(** C19. An insert under an admission either is refused as stale, exactly when
    the publish view is out of date, leaving the directory untouched; or it
    lands, in the first slot of the victim order: that slot then holds an
    entry with the offset, the key's tag, the directory's phase and the fill
    serial; no other same-tag entry is left at that offset or at an offset in
    [clear_offsets]; every other slot of the bucket is unchanged, or was one
    of those and is now empty; and no other bucket changes. *)
Theorem insert_publishes d key off sz v (adm : A) cl view serial :
  dir_ok d -> 0 < off < 2 ^ 40 -> fits 16 serial ->
  let r := insert_admitted d key off sz v adm cl view serial in
  let b := bucket_index d key in
  (view_current d key off v adm view = false /\ ir_ok r = false /\ ir_stale r = true /\ ir_dir r = d) \/
  (view_current d key off v adm view = true /\ ir_ok r = true /\ ir_stale r = false /\
   exists i old new, first_choice (refresh adm) (bucket_of d b) (Key.tag key) v off i old /\
     bucket_of (ir_dir r) b !! i = Some new /\
     offset new = off /\ tag new = Key.tag key /\ phase new = current_phase d /\
     DirEntry.fill_serial new = serial /\
     (forall j e, j <> i -> bucket_of (ir_dir r) b !! j = Some e ->
        (bucket_of d b !! j = Some e \/ e = empty_entry) /\
        (is_empty e = false -> tag e = Key.tag key -> offset e <> off /\ offset e ∉ cl)) /\
     (forall j e, j <> i -> bucket_of d b !! j = Some e -> bucket_of (ir_dir r) b !! j <> Some e ->
        tag e = Key.tag key /\ (offset e = off \/ offset e ∈ cl)) /\
     (forall b', b' <> b -> bucket_of (ir_dir r) b' = bucket_of d b')).
Proof.
  intros Hd Hoff Hs. cbv zeta. destruct (view_current d key off v adm view) eqn:Hv.
  2: { left. now rewrite insert_stale_unchanged. }
  right. destruct (insert_admitted_commits d key off sz v adm cl view serial Hd Hoff Hs Hv)
    as (i & old & c & Hf & Er & _). rewrite Er. cbn [ir_ok ir_stale ir_dir].
  assert (fits 40 off) as Ho by (unfold fits; lia). pose proof (proj1 Hf) as Hi.
  pose proof (bucket_index_lt d key Hd) as Hb.
  pose proof (Forall_lookup_1 _ _ _ _ (bucket_of_ok d Hd _) Hi) as He.
  destruct (inserted_ok d key off sz v adm cl serial i old _ eq_refl Hd Ho Hs Hi) as [Hlen _].
  destruct (published_view d key off sz v adm serial old He Hs Ho) as (_ & P1 & P2 & P3 & P4).
  set (new := published d key off sz v adm serial old) in *.
  assert (forall j, inserted d key off sz v adm cl serial i old !! j =
    (fun x => if dead i (Key.tag key) off cl j x then empty_entry else x) <$>
    (<[i := new]> (bucket_of d (bucket_index d key)) !! j)) as Hlook
    by (intros j; unfold inserted; now rewrite list_lookup_imap).
  rewrite commit_bucket_same by done. do 3 (split; [done|]).
  exists i, old, new. split; [done|]. split.
  { rewrite Hlook, list_lookup_insert_eq by now apply lookup_lt_Some in Hi. cbn.
    unfold dead. now rewrite Nat.eqb_refl. }
  do 4 (split; [done|]).
  split; [|split].
  - intros j e Hj. rewrite Hlook, list_lookup_insert_ne by done.
    destruct (_ !! j) as [x|] eqn:Ex; cbn; [|done]. intros [= <-].
    destruct (dead i (Key.tag key) off cl j x) eqn:Edead; [split; [now right|]; now rewrite is_empty_empty|].
    split; [now left|]. intros E1 E2. apply not_true_iff_false in Edead. rewrite dead_true in Edead.
    split; intros Hbad; apply Edead; auto.
  - intros j e Hj Hje. rewrite Hlook, list_lookup_insert_ne, Hje by done. cbn.
    destruct (dead i (Key.tag key) off cl j e) eqn:Edead; [|done]. intros _.
    now apply dead_true in Edead as (_ & _ & ? & ?).
  - intros b' Hne. now apply commit_bucket_other.
Qed.
End runs.
(** What a reservation leaves of a guarded chunk. *)
Lemma guarded_chunk_spared cfg env now1 now2 n st rel :
  log_ok s st -> ws_gen st + 3 * (st_chunks s + 1) < 2 ^ 64 -> 0 < n < 2 ^ 63 ->
  (st_use_mmap s = true -> le_valid_at_wrap env = true) -> c_advance_cursor_at_reservation cfg = false ->
  data_start_rel s <= rel < st_size s ->
  guarded cfg now1 st (chunk_of bld s rel) -> guarded cfg now2 st (chunk_of bld s rel) -> unforced cfg now1 st ->
  let (_, st') := allocate_write_slot bld cfg s env now1 now2 n st in
  let pass := pass_of bld s (ws_gen st) in
  ws_gen st' <= exposure_threshold bld s pass rel /\
  (0 < pass -> ws_gen st <= exposure_threshold bld s (pass - 1) rel ->
     pass_of bld s (ws_gen st') = pass -> ws_gen st' <= exposure_threshold bld s (pass - 1) rel) /\
  (st_retain s = true -> rel < snap_frontier_rel (snapshot bld s (ws_gen st') 0) ->
     pass_of bld s (ws_gen st') = pass /\ rel < snap_frontier_rel (snapshot bld s (ws_gen st) 0)).
Proof using Hs.
  intros Hok Hlt Hn Henv Hseam Hrel G1 G2 Hu. cbv zeta. pose proof (so_chunks s Hs).
  destruct (log_ok_pass s Hs st Hok ltac:(lia)) as (pass & f & Hg & Hf & Hp & Hph & Hg2 & Hg0 & Hfr).
  destruct (chunk_of_spec bld s Hs rel Hrel) as [_ Hc].
  assert (gen_at s (pass + 3) 0 < 2 ^ 64) as Hg3 by (rewrite Hg in Hlt; unfold gen_at in *; lia).
  assert (pass_of bld s (ws_gen st) = pass) as Epass.
  { rewrite (pass_of_spec bld s Hs), Hg, gen_at_div by (done || (rewrite ?Hg; unfold fits, gen_at in *; nia)). done. }
  pose proof (spared_verdict st rel pass f Hg Hf Hp Hg3 Hrel) as Hverdict. unfold verdict in Hverdict.
  unfold allocate_write_slot. rewrite Hseam. rewrite Epass.
  pose proof (lock_prologue_spec bld s Hs env st pass f Hok Hg Hf Hp Hg0 Hph Hfr) as Hpro.
  destruct (lock_prologue bld s env st) as [[err st1]|st1] eqn:El.
  { core_eq Hpro. assert (in_pass s (set_write_pos st1 (current_write_cursor s st)) pass f) as Hin.
    { pose proof Hok as [L1 L2 L3 _]. split; st_simpl; try congruence; try done; try lia.
      intros Hm. unfold current_write_cursor. rewrite Hm. congruence. }
    apply (Hverdict _ pass f Hin); [left; lia|]. intros Hfc; split; [auto|done]. }
  destruct Hpro as [Hin1 _]. destruct (round_up8_spec n Hn) as [H8 Hr].
  destruct (lock_prologue_guard bld s env st st1 El) as [Hgv Hds].
  pose proof (make_room_spec bld s Hs cfg env now1 now2 (round_up8 n) st1 pass f Henv Hg2 Hin1 ltac:(lia)) as Hm.
  assert (forall pass' f', spares s cfg now1 now2 st1 pass f pass' f' -> (pass' = pass -> f <= chunk_of bld s rel) ->
    (st_retain s = true -> f' <= chunk_of bld s rel) /\ (st_retain s = false -> pass' = pass /\ f' = f)) as Huse.
  { intros pass' f' Hsp. apply (Hsp (chunk_of bld s rel) Hc).
    - now apply (guarded_view _ _ st).
    - now apply (guarded_view _ _ st).
    - unfold unforced in *. now rewrite Hds. }
  destruct (make_room _ _ _ _ _ _ _ _) as [[err st2]|[rp st2]].
  { destruct Hm as (pass' & f' & Hin & Hcase & Hsp). apply (Hverdict st2 pass' f'); auto. }
  destruct Hm as (pass' & f' & Hin & Hcase & Hsp & _).
  apply (Hverdict (end_deferral_episode st2) pass' f'); auto.
  now apply (in_pass_core s st2); [apply core_end_deferral|].
Qed.
(** C14. A counted borrow is protected: while a chunk holds an outstanding
    borrow under a live lease, and no deferral episode has outlived the
    ceiling, a reservation never exposes that chunk.  A borrow of a document
    of the current pass stays below its exposure threshold (its renewals do
    not see kTorn), and so does one of the previous pass unless the log
    wrapped.  With wrap retention on, a position of the chunk that the frontier
    had not passed is not passed by the reservation either, and a slot that is granted ends
    before it, the zeroed tail included.  (The log is in order, its 64-bit
    generation has room for three passes, the write lock is still held at a
    wrap, and the test seam that publishes the cursor early is off.) *)
Theorem counted_borrow_protected cfg env now1 now2 n st rel :
  log_ok s st -> ws_gen st + 3 * (st_chunks s + 1) < 2 ^ 64 -> 0 < n < 2 ^ 63 ->
  (st_use_mmap s = true -> le_valid_at_wrap env = true) -> c_advance_cursor_at_reservation cfg = false ->
  data_start_rel s <= rel < st_size s ->
  guarded cfg now1 st (chunk_of bld s rel) -> guarded cfg now2 st (chunk_of bld s rel) -> unforced cfg now1 st ->
  let (r, st') := allocate_write_slot bld cfg s env now1 now2 n st in
  let pass := pass_of bld s (ws_gen st) in
  ws_gen st' <= exposure_threshold bld s pass rel /\
  (0 < pass -> ws_gen st <= exposure_threshold bld s (pass - 1) rel ->
     pass_of bld s (ws_gen st') = pass -> ws_gen st' <= exposure_threshold bld s (pass - 1) rel) /\
  (st_retain s = true -> snap_frontier_rel (snapshot bld s (ws_gen st) 0) <= rel ->
     snap_frontier_rel (snapshot bld s (ws_gen st') 0) <= rel /\
     match r with inl _ => True | inr slot => Z.max (slot_new_write_pos slot) (slot_fill_end slot) <= st_offset s + rel end).
Proof using Hs.
  intros Hok Hlt Hn Henv Hseam Hrel G1 G2 Hu.
  pose proof (guarded_chunk_spared cfg env now1 now2 n st rel Hok Hlt Hn Henv Hseam Hrel G1 G2 Hu) as Hsp.
  pose proof (allocate_spec cfg env now1 now2 n st Hok ltac:(pose proof (so_chunks s Hs); lia) Hn Henv Hseam) as Hal.
  destruct (allocate_write_slot _ _ _ _ _ _ _ _) as [r st']. cbv zeta in *. destruct Hsp as (H1 & H2 & H3), Hal as (_ & _ & Hal).
  split; [done|]. split; [done|]. intros Hret Hbefore.
  assert (Hafter : snap_frontier_rel (snapshot bld s (ws_gen st') 0) <= rel) by (apply Z.le_ngt; intros Hlt'; apply H3 in Hlt' as [_ ?]; [lia|done]).
  split; [done|]. destruct r as [|slot]; [done|]. destruct Hal as (Hres & _). pose proof (rs_front _ _ _ Hres Hret). lia.
Qed.
End properties.

(** ** Crash repair *)

(** The shared stores of a wrap to [pass + 1], in program order (the local
    cursor of the writer dies with it). *)
Definition wrap_stores (s : Stripe) (pass f' : Z) : list (State -> State) :=
  [ (fun st => mark_wrap_committed st (pass + 1));
    (fun st => set_shared_pos st (st_data_offset s));
    (fun st => publish_wrap_phase st (pass + 1));
    (fun st => store_exposure_gen st (gen_at s (pass + 1) f')) ].

(** A writer that raised the intent and died after the first [k] of them. *)
Definition crashed (s : Stripe) (pass f' : Z) (k : nat) (st : State) : State :=
  fold_left (fun st store => store st) (take k (wrap_stores s pass f')) (set_wrap_intent st true).

Lemma repair_unflags bld s st :
  st_use_mmap s = true -> ws_intent st = 0 ->
  repair_wrap_state bld s (set_wrap_intent st true) = repair_wrap_state bld s st.
Proof. intros Hm Hi. unfold repair_wrap_state. rewrite Hm, Hi. done. Qed.

Lemma phase_of_pass_succ p : 0 <= p -> phase_of_pass (p + 1) = negb (phase_of_pass p).
Proof.
  intros Hp. unfold phase_of_pass. change 1 with (Z.ones 1) at 2 3. rewrite !Z.land_ones by lia.
  change (2 ^ 1) with 2. pose proof (Z.mod_pos_bound p 2 ltac:(lia)).
  assert ((p + 1) mod 2 = 1 - p mod 2) as -> by (Z.div_mod_to_equations; lia).
  destruct (Z.eqb_spec (p mod 2) 0), (Z.eqb_spec (1 - p mod 2) 0); cbn; try done; lia.
Qed.

Lemma parity_of_pass p : 0 <= p -> p .& 1 = if phase_of_pass p then 1 else 0.
Proof.
  intros Hp. unfold phase_of_pass. change 1 with (Z.ones 1) at 1 2. rewrite !Z.land_ones by lia.
  change (2 ^ 1) with 2. pose proof (Z.mod_pos_bound p 2 ltac:(lia)).
  destruct (Z.eqb_spec (p mod 2) 0); cbn; lia.
Qed.

(** The repair of a committed wrap, wherever the dead writer's generation
    store stood. *)
Lemma repair_committed bld s st pass f f' :
  stripe_ok s -> st_use_mmap s = true -> 0 <= pass -> f' = (if st_retain s then 0 else st_chunks s) ->
  0 <= f <= st_chunks s -> gen_at s (pass + 2) 0 < 2 ^ 64 ->
  ws_intent st = (if phase_of_pass (pass + 1) then kIntentWrapOdd else kIntentWrapEven) ->
  ws_gen st = gen_at s pass f \/ ws_gen st = gen_at s (pass + 1) f' ->
  let st' := repair_wrap_state bld s st in
  ws_intent st' = 0 /\ ws_shared_pos st' = st_data_offset s /\ ws_gen st' = gen_at s (pass + 1) f' /\
  ws_phase st' = phase_of_pass (pass + 1).
Proof.
  intros Hs Hm Hp Ef Hf Hlt Hi Hgen. cbv zeta. pose proof (so_chunks s Hs).
  assert (0 <= f' <= st_chunks s) as Hf' by (rewrite Ef; destruct (st_retain s); lia).
  assert (fits 64 (gen_at s pass f) /\ fits 64 (gen_at s (pass + 1) f')) as [F1 F2]
    by (unfold fits, gen_at in *; nia).
  unfold repair_wrap_state. rewrite Hm, Hi. cbn [negb].
  assert (((if phase_of_pass (pass + 1) then kIntentWrapOdd else kIntentWrapEven) =? kIntentWrapEven)
    || ((if phase_of_pass (pass + 1) then kIntentWrapOdd else kIntentWrapEven) =? kIntentWrapOdd) = true) as ->
    by now destruct (phase_of_pass (pass + 1)).
  assert ((if (if phase_of_pass (pass + 1) then kIntentWrapOdd else kIntentWrapEven) =? kIntentWrapOdd then 1 else 0)
    = (pass + 1) .& 1) as -> by (rewrite parity_of_pass by lia; now destruct (phase_of_pass (pass + 1))).
  destruct Hgen as [E|E]; rewrite E, pass_of_spec, gen_at_div by done.
  - assert ((pass .& 1 =? (pass + 1) .& 1) = false) as ->.
    { rewrite !parity_of_pass, phase_of_pass_succ by lia. now destruct (phase_of_pass pass). }
    cbn [negb]. rewrite <- Ef. repeat split. unfold record_wrap. st_simpl. now apply wrap_small.
  - rewrite Z.eqb_refl. cbn [negb]. repeat split. done.
Qed.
★ ★ ★ ★ ★
TASK TO CARRY OUT — Throughout the records above, find the lines in which the word "Hseam" appears and return them.

RESULT OF THE EXERCISE —
  intros Hok Hlt Hn Henv Hseam Hrel G1 G2 Hu. cbv zeta. pose proof (so_chunks s Hs).
  unfold allocate_write_slot. rewrite Hseam. rewrite Epass.
  intros Hok Hlt Hn Henv Hseam Hrel G1 G2 Hu.
  pose proof (guarded_chunk_spared cfg env now1 now2 n st rel Hok Hlt Hn Henv Hseam Hrel G1 G2 Hu) as Hsp.
  pose proof (allocate_spec cfg env now1 now2 n st Hok ltac:(pose proof (so_chunks s Hs); lia) Hn Henv Hseam) as Hal.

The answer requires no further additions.